Application and foundation on inversion lattice potential of gold and silver

Abstract

How to construct an accurate interatomic potential function is an important and basic problem in the simulation procedure. Using first-principles method, the single atom energies in different lattice constants are calculated to achieve the ground state curves of Au and Ag. These energies are calculated in the Perdew and Zunger form of the local-density approximation ultra-soft pseudo potentials. The cut-off energies of the plane wave bases of Au and Ag are set to be 320 eV and 300 eV respectively, which are sufficient for their full converge. The Brillouin zone is all sampled with a 12×12×12 Monkhorst-Pack mesh of k points for Au and Ag. Allowable error in total energy is smaller than 1×10-6 eV per atom. The lattice cohesive energies in different lattice constants are calculated to achieve the lattice energy and atom distance curves after subtracting the value of ground state energy from each of these energy. Then the accurate inversion potential curves are obtained according to the Chen-Möbius inversion theory and self-compiled program. Based on the fitting consequences of inversion potential curves, using different potential function formulas, a double exponential potential function to fit the inversion potential is presented. This function provides the accurate formulas and parameters for the following research. Moreover, the phonon spectra and the densities of states of Au and Ag are calculated respectively by using the inversion potential data, the embedded atom method (EAM) potential theory and first principles method to verify the reliability of the inversion potential. The comparison of the results among the three methods shows that the tendencies of these curves are similar.
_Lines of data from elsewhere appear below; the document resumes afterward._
(* ===== verification/Utils.v ===== *)
(** * Shared helpers: [utils/utils.js] and [utils/get-config.js]

    Set-up of the connections from a configuration object.  The object is shared
    with the caller and changed in place: it is the store of the model.  A key
    store is what [near-api-js] is told to look keys up in; the connection to
    Ethereum is its address with the accounts of its wallet.  What the functions
    print is left out. *)

From Stdlib Require Import Ascii Strings.Byte.
From stdpp Require Import base list strings gmap.
From Stdlib Require Import ZArith Lia.
From S2P Require Import Prelude Js Borsh Borshify Effects Schemas Robust NearTx Accounts InitContracts Cli ToNear.
Local Open Scope Z_scope.

Definition CREDENTIALS_DIR : string := ".near-credentials".
Definition PROJECT_KEY_DIR : string := "./neardev".
Definition DEFAULT_GAS : Z := 1000000.

(** [getConfig(env)]; [HOME] is [process.env.HOME], printed as [undefined] when
    it is not set. *)
Definition getConfig (HOME : option string) (env : string) : outcome (list (string * jsval)) :=
  if String.eqb env "mainnet" then
    Ok [("networkId", VStr "mainnet"); ("nearNodeUrl", VStr "https://rpc.mainnet.near.org"); ("ethNodeUrl", VStr "")]
  else if String.eqb env "testnet" then
    Ok [("networkId", VStr "default"); ("nearNodeUrl", VStr "https://rpc.testnet.near.org"); ("ethNodeUrl", VStr "")]
  else if String.eqb env "local" || String.eqb env "test" then
    Ok [("networkId", VStr "local");
        ("nearNodeUrl", VStr "http://localhost:3030");
        ("keyPath", VStr (default "undefined" HOME +:+ "/.near/local/validator_key.json"));
        ("masterAccount", VStr "test.near");
        ("nearEthClientId", VStr "client.test.near");
        ("nearEthProverId", VStr "prover.test.near");
        ("ethNodeUrl", VStr "http://localhost:9545");
        ("ethFromSecretKey", VStr "0x2bdd21761a483f71054e14f5b827213567971c676928d9a1808cbfa4b7501200");
        ("ethProverAddress", VStr "")]
  else Throw (Error ("Unconfigured environment '" +:+ env +:+ "'. Can be configured in src/config.js.")).

(** The stores that a [MergeKeyStore] looks into, in order. *)
Inductive key_store :=
| FileStore (dir : string)
| MemoryStore (networkId accountId : jsval) (secretKey : string).

Record near_connection := mkNear {
  nc_networkId : jsval;
  nc_nodeUrl : jsval;
  nc_keyStores : list key_store
}.

Record web3_connection := mkWeb3 {
  w3_url : jsval;
  w3_wallet : list string;
  w3_defaultAccount : option string
}.

(** [JSON.parse] of the content of a file *)
Class JsonFile := JSON_parse : list byte -> exn + jsval.

Section setup.
Context {N : Type} `{Files N} `{JsonFile} `{KeyPairs} `{EthKeys} `{ContractLib}.
Variable homedir : string.
Abbreviation M := (M (list (string * jsval)) N event).

(** [createLocalKeyStore(networkId, keyPath)] *)
Definition createLocalKeyStore (networkId keyPath : jsval) : M (list key_store) :=
  let keyStores := [FileStore (path_join [homedir; CREDENTIALS_DIR]); FileStore PROJECT_KEY_DIR] in
  if js_truthy keyPath then
    match keyPath with
    | VStr path =>
        data ← rpc (readFileSync path) (EvReadFile path);
        account ← lift (of_sum (JSON_parse data));
        secret_key ← lift (js_get account "secret_key");
        match secret_key with
        | VStr sk =>
            lift (of_sum (publicKeyOf sk));;
            account_id ← lift (js_get account "account_id");
            mret (keyStores ++ [MemoryStore networkId account_id sk])
        | _ => throw (TypeError "curveAndKey.split is not a function")
        end
    | _ => throw (TypeError "The path argument must be of type string")
    end
  else mret keyStores.

(** [setupNear(config)]: the path of the key file is deleted from the object. *)
Definition setupNear : M near_connection :=
  config ← get_store;
  deps ← createLocalKeyStore (get_prop "networkId" config) (get_prop "keyPath" config);
  put_store (if js_truthy (get_prop "keyPath" config) then delete_prop "keyPath" config else config);;
  mret (mkNear (get_prop "networkId" config) (get_prop "nearNodeUrl" config) deps).

Definition getWeb3 (config : list (string * jsval)) : web3_connection :=
  mkWeb3 (get_prop "ethNodeUrl" config) [] None.

(** [addSecretKey(web3, secretKey)]: the connection with the account in its
    wallet, and the account's address. *)
Definition addSecretKey (web3 : web3_connection) (secretKey : jsval) : outcome (web3_connection * string) :=
  match secretKey with
  | VStr sk =>
      address ← of_sum (privateKeyToAddress (normalizeHex sk));
      Ok (mkWeb3 (w3_url web3) (w3_wallet web3 ++ [address]) (w3_defaultAccount web3), address)
  | _ => Throw (TypeError "value.toLowerCase is not a function")
  end.

Definition setupEth : M web3_connection :=
  config ← get_store;
  '(web3, address) ← lift (addSecretKey (getWeb3 config) (get_prop "ethFromSecretKey" config));
  put_store (set_prop "ethFrom" (VStr address) config);;
  mret (mkWeb3 (w3_url web3) (w3_wallet web3) (Some address)).

Definition setupEthNear : M (near_connection * web3_connection) :=
  near ← setupNear;
  web3 ← setupEth;
  mret (near, web3).

(** [getEthContract(web3, path, address)]: the contract with its field [bin], and
    the account it sends from. *)
Definition getEthContract (web3 : web3_connection) (path address : string)
    : M (contract * list byte * option string) :=
  bin ← rpc (readFileSync (path +:+ ".full.bin")) (EvReadFile (path +:+ ".full.bin"));
  abi ← rpc (readFileSync (path +:+ ".full.abi")) (EvReadFile (path +:+ ".full.abi"));
  contract ← lift (of_sum (web3_contract abi address));
  mret (contract, bin, w3_defaultAccount web3).
End setup.

Section calls.
Context {St N : Type} `{NearAccounts N} `{EthContracts N}.
Abbreviation M := (M St N event).

(** [accountExists(connection, accountId)] *)
Definition accountExists (accountId : string) : M bool :=
  catch (rpc (near_fetchState accountId) (EvFetchState accountId);; mret true)
    (fun error => if includes "does not exist while viewing" (e_message error) then mret false else throw error).

(** [ethCallContract(contract, methodName, args)]: the promise of [send] is
    returned without being awaited, so its failure is not caught. *)
Definition ethCallContract (address methodName : string) (args : list jsval) : M unit :=
  catch (rpc (eth_view address methodName args) (EvView address methodName args);; mret tt) throw;;
  let opts := [("gas", VNum DEFAULT_GAS)] in
  rpc (eth_contract_send address methodName args opts) (EvContractSend address methodName args opts).
End calls.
But they still have some deviations especially in the range of high frequency. However these curves indicate that the inversion potential can reasonably reflect the interaction between atoms. Meanwhile, the inversion potential method has great advantage in calculation quantity compared with the EAM potential method. The inversion method needs less time in calculation. In addition, the thermal expansion coefficients, the elastic moduli and the Grüneisen constants of Au and Ag are also calculated based on the fitting formulas and parameters. The results agree well with the experimental data, which implies that these inversion potentials are effective and accurate.